== Data extracted from a collection ==
(** [test_random_stress] *)
Definition test_random_stress : T () :=
  run_random_stress ← param_of "run_random_stress" pp_run_random_stress;
  if negb (truthy run_random_stress) then
    log_info "Skipping random stress test (disabled in config)"
  else
    log_info "=== Random Stress Test ===" ;;
    reset_system_state ;;
    random_iterations ← param_of "random_iterations" pp_random_iterations;
    for_each (Zrange 0 random_iterations) (λ iteration,
      log_info ("Random iteration " +:+ py_str_Z (iteration + 1) +:+ "/" +:+ py_str_Z random_iterations) ;;
      operation ← choice ["smt"; "core_count"; "verify"]%string;
      if String.eqb operation "smt" then
        all_smt_values ← gets pc_all_smt_values;
        smt_val ← choice all_smt_values;
        log_info ("  -> Setting SMT=" +:+ smt_val) ;;
        '(cores_before, _) ← get_cores_info;
        sys_ignore ("ppc64_cpu --smt=" +:+ smt_val) ;;
        sleep third_second ;;
        '(cores_after, _) ← get_cores_info;
        when (negb (cores_before =? cores_after))
          (add_failure ("SMT change affected core count: was " +:+ py_str_Z cores_before +:+
                        ", now " +:+ py_str_Z cores_after))
      else if String.eqb operation "core_count" then
        total_cores ← gets pc_total_cores;
        cores_count ← randint 1 total_cores;
        log_info ("  -> Setting cores-on=" +:+ py_str_Z cores_count) ;;
        smt_before ← get_current_smt;
        sys_ignore ("ppc64_cpu --cores-on=" +:+ py_str_Z cores_count) ;;
        sleep third_second ;;
        smt_after ← get_current_smt;
        when (negb (String.eqb smt_before smt_after))
          (add_failure ("Core operation affected SMT: was " +:+ smt_before +:+ ", now " +:+ smt_after))
      else
        log_info "  -> Comprehensive verification" ;;
        ok ← verify_system_state None None;
        when (negb ok) (add_failure ("Verification failed at iteration " +:+ py_str_Z (iteration + 1)))) ;;
    log_info "Random stress test completed" ;;
    fail_if_failures "Random stress test failed: ".

(** [test_progressive_core_online_with_smt], with the bodies of its loops *)
Definition single_core_smt_step (smt_val : string) : T () :=
  log_info ("  Setting SMT=" +:+ smt_val +:+ " with 1 core") ;;
  sys_ignore ("ppc64_cpu --smt=" +:+ smt_val) ;;
  sleep half_second ;;
  max_smt_value ← gets pc_max_smt_value;
  ok ← verify_system_state (Some (expected_mode max_smt_value smt_val)) (Some 1);
  when (negb ok) (add_failure ("Verification failed for SMT=" +:+ smt_val +:+ " with 1 core")).

Definition progressive_smt_step (actual_cores : Z) (smt_val : string) : T () :=
  log_info ("  Testing SMT=" +:+ smt_val +:+ " with " +:+ py_str_Z actual_cores +:+ " cores") ;;
  sys_ignore ("ppc64_cpu --smt=" +:+ smt_val) ;;
  sleep half_second ;;
  '(cores_after, _) ← get_cores_info;
  when (negb (cores_after =? actual_cores))
    (add_failure ("SMT=" +:+ smt_val +:+ " changed core count from " +:+ py_str_Z actual_cores +:+
                  " to " +:+ py_str_Z cores_after)) ;;
  max_smt_value ← gets pc_max_smt_value;
  ok ← verify_system_state (Some (expected_mode max_smt_value smt_val)) (Some actual_cores);
  when (negb ok)
    (add_failure ("Verification failed for SMT=" +:+ smt_val +:+ " with " +:+ py_str_Z actual_cores +:+
                  " cores")).

Definition progressive_step (core_count : Z) : T () :=
  log_info (NL +:+ "--- Testing with " +:+ py_str_Z core_count +:+ " cores online ---") ;;
  sys ("ppc64_cpu --cores-on=" +:+ py_str_Z core_count) ;;
  sleep (VInt 1) ;;
  '(actual_cores, cores_present) ← get_cores_info;
  log_info ("Cores online: " +:+ py_str_Z actual_cores +:+ ", Cores offline: " +:+
            py_str_Z (cores_present - actual_cores)) ;;
  all_smt_values ← gets pc_all_smt_values;
  for_each all_smt_values (progressive_smt_step actual_cores).

Definition test_progressive_core_online_with_smt : T () :=
  log_info "=== Testing Progressive Core Online with SMT Operations ===" ;;
  total_cores ← gets pc_total_cores;
  if total_cores <? 3 then log_info "Skipping: Need at least 3 cores for this test"
  else
    sys "ppc64_cpu --cores-on=1" ;;
    sleep (VInt 1) ;;
    log_info "Testing all SMT operations with 1 core online" ;;
    all_smt_values ← gets pc_all_smt_values;
    for_each all_smt_values single_core_smt_step ;;
    log_info "Progressively bringing cores online and testing SMT" ;;
    test_core_counts ← lift (progressive_counts total_cores);
    for_each test_core_counts progressive_step ;;
    sys "ppc64_cpu --cores-on=all" ;;
    sleep (VInt 1) ;;
    fail_if_failures "Progressive core online test failed: ".

(** [test_specific_cores_offline_with_smt], with the choice of the cores and the body of
    its loop *)
Definition choose_cores (total_cores : Z) : T (list Z) :=
  '(lo, hi) ← lift (offline_bounds total_cores);
  num_cores_to_offline ← randint lo hi;
  sample (Zrange 1 total_cores) num_cores_to_offline.

Definition specific_cores_iteration (total_cores num_iterations iteration : Z) : T () :=
  log_info (NL +:+ ruler 70) ;;
  log_info ("Iteration " +:+ py_str_Z (iteration + 1) +:+ "/" +:+ py_str_Z num_iterations +:+
            ": Specific Cores Offline with SMT") ;;
  log_info (ruler 70) ;;
  sys "ppc64_cpu --cores-on=all" ;;
  sleep (VInt 1) ;;
  cores_to_offline ← choose_cores total_cores;
  log_info ("Randomly selected cores to offline: " +:+ ints_repr cores_to_offline) ;;
  let cores_list := py_join "," (map py_str_Z (sort cores_to_offline)) in
  result ← process_run ("ppc64_cpu --offline-cores=" +:+ cores_list) [Shell; IgnoreStatus];
  if negb (exit_status result =? 0) then log_warning ("Failed to offline cores " +:+ cores_list)
  else
    sleep (VInt 1) ;;
    '(actual_online_cores, _) ← get_cores_info;
    log_info ("After offlining: " +:+ py_str_Z actual_online_cores +:+ " cores online") ;;
    log_info "Testing all SMT operations with offline cores" ;;
    all_smt_values ← gets pc_all_smt_values;
    for_each all_smt_values (λ smt_val,
      log_info ("  Testing SMT=" +:+ smt_val) ;;
      sys_ignore ("ppc64_cpu --smt=" +:+ smt_val) ;;
      sleep half_second ;;
      '(cores_online_after, _) ← get_cores_info;
      when (negb (cores_online_after =? actual_online_cores))
        (add_failure ("SMT=" +:+ smt_val +:+ " changed online core count from " +:+
                      py_str_Z actual_online_cores +:+ " to " +:+ py_str_Z cores_online_after)) ;;
      max_smt_value ← gets pc_max_smt_value;
      ok ← verify_system_state (Some (expected_mode max_smt_value smt_val)) (Some cores_online_after);
      when (negb ok)
        (add_failure ("Verification failed for SMT=" +:+ smt_val +:+ " with specific cores offline"))).

Definition test_specific_cores_offline_with_smt : T () :=
  log_info "=== Testing Specific Cores Offline with SMT Operations ===" ;;
  total_cores ← gets pc_total_cores;
  if total_cores <? 5 then log_info "Skipping: Need at least 5 cores for this test"
  else
    reset_system_state ;;
    stress_iterations ← param_of "stress_iterations" pp_stress_iterations;
    let num_iterations := Z.min 3 (stress_iterations / 10) in
    for_each (Zrange 0 num_iterations) (specific_cores_iteration total_cores num_iterations) ;;
    reset_system_state ;;
    fail_if_failures "Specific cores offline test failed: ".

(** [tearDown] *)
Definition tearDown : T () :=
  smt_str ← gets pc_smt_str;
  match smt_str with
  | Some smt_str =>
      sys_ignore "ppc64_cpu --cores-on=all" ;;
      curr_smt ← attr "curr_smt" pc_curr_smt;
      process_system_output (smt_str +:+ "=" +:+ curr_smt) [Shell; IgnoreStatus] ;;
      process_system_output "dmesg" [IgnoreStatus] ;;
      mret ()
  | None => mret ()
  end.
End tests.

== What you will do ==
Using the data above, transcribe the lines that run from the line with "random_iterations ← param_of" to the line with "operation ← choice", both ends kept, and output nothing else.

== Problem solution ==
    random_iterations ← param_of "random_iterations" pp_random_iterations;
    for_each (Zrange 0 random_iterations) (λ iteration,
      log_info ("Random iteration " +:+ py_str_Z (iteration + 1) +:+ "/" +:+ py_str_Z random_iterations) ;;
      operation ← choice ["smt"; "core_count"; "verify"]%string;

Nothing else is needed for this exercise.